----- Extracted information
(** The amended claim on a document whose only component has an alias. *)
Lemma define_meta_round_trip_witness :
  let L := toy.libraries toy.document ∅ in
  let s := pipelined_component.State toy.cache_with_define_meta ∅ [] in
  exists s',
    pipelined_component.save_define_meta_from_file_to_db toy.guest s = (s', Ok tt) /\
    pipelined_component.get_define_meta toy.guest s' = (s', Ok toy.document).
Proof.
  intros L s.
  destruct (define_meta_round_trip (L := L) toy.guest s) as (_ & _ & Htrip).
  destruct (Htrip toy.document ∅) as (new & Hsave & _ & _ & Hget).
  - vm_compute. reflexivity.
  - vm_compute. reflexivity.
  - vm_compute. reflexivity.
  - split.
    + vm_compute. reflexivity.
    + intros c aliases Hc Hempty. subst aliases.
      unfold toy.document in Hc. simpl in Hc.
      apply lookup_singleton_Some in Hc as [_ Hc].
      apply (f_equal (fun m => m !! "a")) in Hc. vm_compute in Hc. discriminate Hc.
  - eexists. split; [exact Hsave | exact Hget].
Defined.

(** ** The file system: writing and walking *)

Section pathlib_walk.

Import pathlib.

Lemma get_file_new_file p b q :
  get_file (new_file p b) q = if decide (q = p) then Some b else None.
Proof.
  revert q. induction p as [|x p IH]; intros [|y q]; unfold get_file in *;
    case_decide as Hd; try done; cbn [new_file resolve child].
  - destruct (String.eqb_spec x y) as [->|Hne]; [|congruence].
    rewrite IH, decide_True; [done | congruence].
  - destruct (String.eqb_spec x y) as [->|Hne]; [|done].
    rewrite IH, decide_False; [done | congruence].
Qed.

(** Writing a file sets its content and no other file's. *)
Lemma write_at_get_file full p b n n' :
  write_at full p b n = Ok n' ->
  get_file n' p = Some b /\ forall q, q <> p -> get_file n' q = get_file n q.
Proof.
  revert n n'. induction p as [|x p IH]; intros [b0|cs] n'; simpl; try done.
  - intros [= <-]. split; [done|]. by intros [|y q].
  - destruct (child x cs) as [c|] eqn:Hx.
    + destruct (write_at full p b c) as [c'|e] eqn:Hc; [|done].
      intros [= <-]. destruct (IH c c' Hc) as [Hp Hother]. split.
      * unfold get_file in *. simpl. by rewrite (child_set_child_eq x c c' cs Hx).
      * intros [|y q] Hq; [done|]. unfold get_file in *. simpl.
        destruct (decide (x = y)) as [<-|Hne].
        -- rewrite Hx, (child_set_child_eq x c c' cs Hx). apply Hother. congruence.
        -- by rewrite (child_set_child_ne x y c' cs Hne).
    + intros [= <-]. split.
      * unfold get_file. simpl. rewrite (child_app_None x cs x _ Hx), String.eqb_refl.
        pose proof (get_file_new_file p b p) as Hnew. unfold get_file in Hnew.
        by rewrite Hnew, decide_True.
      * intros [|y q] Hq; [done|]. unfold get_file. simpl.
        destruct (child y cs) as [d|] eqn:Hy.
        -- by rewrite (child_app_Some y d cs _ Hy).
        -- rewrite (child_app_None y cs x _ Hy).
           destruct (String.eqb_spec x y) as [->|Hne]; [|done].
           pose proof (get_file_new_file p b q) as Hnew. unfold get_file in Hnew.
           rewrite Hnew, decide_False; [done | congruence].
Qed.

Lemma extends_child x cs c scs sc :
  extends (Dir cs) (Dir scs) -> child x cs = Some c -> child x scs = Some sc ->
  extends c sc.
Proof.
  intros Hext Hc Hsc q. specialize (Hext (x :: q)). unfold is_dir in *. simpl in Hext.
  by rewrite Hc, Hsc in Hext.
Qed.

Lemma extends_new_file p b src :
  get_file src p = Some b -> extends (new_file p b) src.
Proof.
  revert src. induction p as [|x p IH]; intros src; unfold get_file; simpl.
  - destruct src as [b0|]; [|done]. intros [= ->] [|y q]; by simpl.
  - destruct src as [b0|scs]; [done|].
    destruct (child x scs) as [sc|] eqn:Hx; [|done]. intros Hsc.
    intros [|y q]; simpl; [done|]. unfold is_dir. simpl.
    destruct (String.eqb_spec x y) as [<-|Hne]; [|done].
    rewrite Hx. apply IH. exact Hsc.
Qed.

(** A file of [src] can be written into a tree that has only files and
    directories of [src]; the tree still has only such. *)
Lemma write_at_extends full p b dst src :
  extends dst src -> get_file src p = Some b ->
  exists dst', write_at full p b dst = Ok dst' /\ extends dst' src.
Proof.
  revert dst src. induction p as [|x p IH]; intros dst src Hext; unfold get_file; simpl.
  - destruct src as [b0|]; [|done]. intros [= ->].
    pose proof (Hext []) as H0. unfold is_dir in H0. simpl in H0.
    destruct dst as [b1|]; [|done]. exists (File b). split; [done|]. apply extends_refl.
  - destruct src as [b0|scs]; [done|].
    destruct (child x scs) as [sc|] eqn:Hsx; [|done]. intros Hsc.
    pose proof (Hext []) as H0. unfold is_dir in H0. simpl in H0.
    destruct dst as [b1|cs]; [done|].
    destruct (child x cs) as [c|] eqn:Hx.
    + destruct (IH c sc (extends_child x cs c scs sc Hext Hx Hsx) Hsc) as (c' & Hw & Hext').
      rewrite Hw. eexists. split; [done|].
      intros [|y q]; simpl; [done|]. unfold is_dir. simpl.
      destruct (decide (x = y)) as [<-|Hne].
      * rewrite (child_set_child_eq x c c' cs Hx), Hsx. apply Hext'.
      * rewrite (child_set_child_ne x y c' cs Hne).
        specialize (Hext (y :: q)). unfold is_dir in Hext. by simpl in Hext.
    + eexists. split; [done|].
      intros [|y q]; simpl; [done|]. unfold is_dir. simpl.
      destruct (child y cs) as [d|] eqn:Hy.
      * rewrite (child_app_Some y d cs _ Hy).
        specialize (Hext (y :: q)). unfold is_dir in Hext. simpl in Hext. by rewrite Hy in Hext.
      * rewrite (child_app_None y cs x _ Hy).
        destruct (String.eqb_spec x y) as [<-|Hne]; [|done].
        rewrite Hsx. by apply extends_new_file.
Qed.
----------
## Required work:
Set down the data once more, word for word.

## Exercise output:
(** The amended claim on a document whose only component has an alias. *)
Lemma define_meta_round_trip_witness :
  let L := toy.libraries toy.document ∅ in
  let s := pipelined_component.State toy.cache_with_define_meta ∅ [] in
  exists s',
    pipelined_component.save_define_meta_from_file_to_db toy.guest s = (s', Ok tt) /\
    pipelined_component.get_define_meta toy.guest s' = (s', Ok toy.document).
Proof.
  intros L s.
  destruct (define_meta_round_trip (L := L) toy.guest s) as (_ & _ & Htrip).
  destruct (Htrip toy.document ∅) as (new & Hsave & _ & _ & Hget).
  - vm_compute. reflexivity.
  - vm_compute. reflexivity.
  - vm_compute. reflexivity.
  - split.
    + vm_compute. reflexivity.
    + intros c aliases Hc Hempty. subst aliases.
      unfold toy.document in Hc. simpl in Hc.
      apply lookup_singleton_Some in Hc as [_ Hc].
      apply (f_equal (fun m => m !! "a")) in Hc. vm_compute in Hc. discriminate Hc.
  - eexists. split; [exact Hsave | exact Hget].
Defined.

(** ** The file system: writing and walking *)

Section pathlib_walk.

Import pathlib.

Lemma get_file_new_file p b q :
  get_file (new_file p b) q = if decide (q = p) then Some b else None.
Proof.
  revert q. induction p as [|x p IH]; intros [|y q]; unfold get_file in *;
    case_decide as Hd; try done; cbn [new_file resolve child].
  - destruct (String.eqb_spec x y) as [->|Hne]; [|congruence].
    rewrite IH, decide_True; [done | congruence].
  - destruct (String.eqb_spec x y) as [->|Hne]; [|done].
    rewrite IH, decide_False; [done | congruence].
Qed.

(** Writing a file sets its content and no other file's. *)
Lemma write_at_get_file full p b n n' :
  write_at full p b n = Ok n' ->
  get_file n' p = Some b /\ forall q, q <> p -> get_file n' q = get_file n q.
Proof.
  revert n n'. induction p as [|x p IH]; intros [b0|cs] n'; simpl; try done.
  - intros [= <-]. split; [done|]. by intros [|y q].
  - destruct (child x cs) as [c|] eqn:Hx.
    + destruct (write_at full p b c) as [c'|e] eqn:Hc; [|done].
      intros [= <-]. destruct (IH c c' Hc) as [Hp Hother]. split.
      * unfold get_file in *. simpl. by rewrite (child_set_child_eq x c c' cs Hx).
      * intros [|y q] Hq; [done|]. unfold get_file in *. simpl.
        destruct (decide (x = y)) as [<-|Hne].
        -- rewrite Hx, (child_set_child_eq x c c' cs Hx). apply Hother. congruence.
        -- by rewrite (child_set_child_ne x y c' cs Hne).
    + intros [= <-]. split.
      * unfold get_file. simpl. rewrite (child_app_None x cs x _ Hx), String.eqb_refl.
        pose proof (get_file_new_file p b p) as Hnew. unfold get_file in Hnew.
        by rewrite Hnew, decide_True.
      * intros [|y q] Hq; [done|]. unfold get_file. simpl.
        destruct (child y cs) as [d|] eqn:Hy.
        -- by rewrite (child_app_Some y d cs _ Hy).
        -- rewrite (child_app_None y cs x _ Hy).
           destruct (String.eqb_spec x y) as [->|Hne]; [|done].
           pose proof (get_file_new_file p b q) as Hnew. unfold get_file in Hnew.
           rewrite Hnew, decide_False; [done | congruence].
Qed.

Lemma extends_child x cs c scs sc :
  extends (Dir cs) (Dir scs) -> child x cs = Some c -> child x scs = Some sc ->
  extends c sc.
Proof.
  intros Hext Hc Hsc q. specialize (Hext (x :: q)). unfold is_dir in *. simpl in Hext.
  by rewrite Hc, Hsc in Hext.
Qed.

Lemma extends_new_file p b src :
  get_file src p = Some b -> extends (new_file p b) src.
Proof.
  revert src. induction p as [|x p IH]; intros src; unfold get_file; simpl.
  - destruct src as [b0|]; [|done]. intros [= ->] [|y q]; by simpl.
  - destruct src as [b0|scs]; [done|].
    destruct (child x scs) as [sc|] eqn:Hx; [|done]. intros Hsc.
    intros [|y q]; simpl; [done|]. unfold is_dir. simpl.
    destruct (String.eqb_spec x y) as [<-|Hne]; [|done].
    rewrite Hx. apply IH. exact Hsc.
Qed.

(** A file of [src] can be written into a tree that has only files and
    directories of [src]; the tree still has only such. *)
Lemma write_at_extends full p b dst src :
  extends dst src -> get_file src p = Some b ->
  exists dst', write_at full p b dst = Ok dst' /\ extends dst' src.
Proof.
  revert dst src. induction p as [|x p IH]; intros dst src Hext; unfold get_file; simpl.
  - destruct src as [b0|]; [|done]. intros [= ->].
    pose proof (Hext []) as H0. unfold is_dir in H0. simpl in H0.
    destruct dst as [b1|]; [|done]. exists (File b). split; [done|]. apply extends_refl.
  - destruct src as [b0|scs]; [done|].
    destruct (child x scs) as [sc|] eqn:Hsx; [|done]. intros Hsc.
    pose proof (Hext []) as H0. unfold is_dir in H0. simpl in H0.
    destruct dst as [b1|cs]; [done|].
    destruct (child x cs) as [c|] eqn:Hx.
    + destruct (IH c sc (extends_child x cs c scs sc Hext Hx Hsx) Hsc) as (c' & Hw & Hext').
      rewrite Hw. eexists. split; [done|].
      intros [|y q]; simpl; [done|]. unfold is_dir. simpl.
      destruct (decide (x = y)) as [<-|Hne].
      * rewrite (child_set_child_eq x c c' cs Hx), Hsx. apply Hext'.
      * rewrite (child_set_child_ne x y c' cs Hne).
        specialize (Hext (y :: q)). unfold is_dir in Hext. by simpl in Hext.
    + eexists. split; [done|].
      intros [|y q]; simpl; [done|]. unfold is_dir. simpl.
      destruct (child y cs) as [d|] eqn:Hy.
      * rewrite (child_app_Some y d cs _ Hy).
        specialize (Hext (y :: q)). unfold is_dir in Hext. simpl in Hext. by rewrite Hy in Hext.
      * rewrite (child_app_None y cs x _ Hy).
        destruct (String.eqb_spec x y) as [<-|Hne]; [|done].
        rewrite Hsx. by apply extends_new_file.
Qed.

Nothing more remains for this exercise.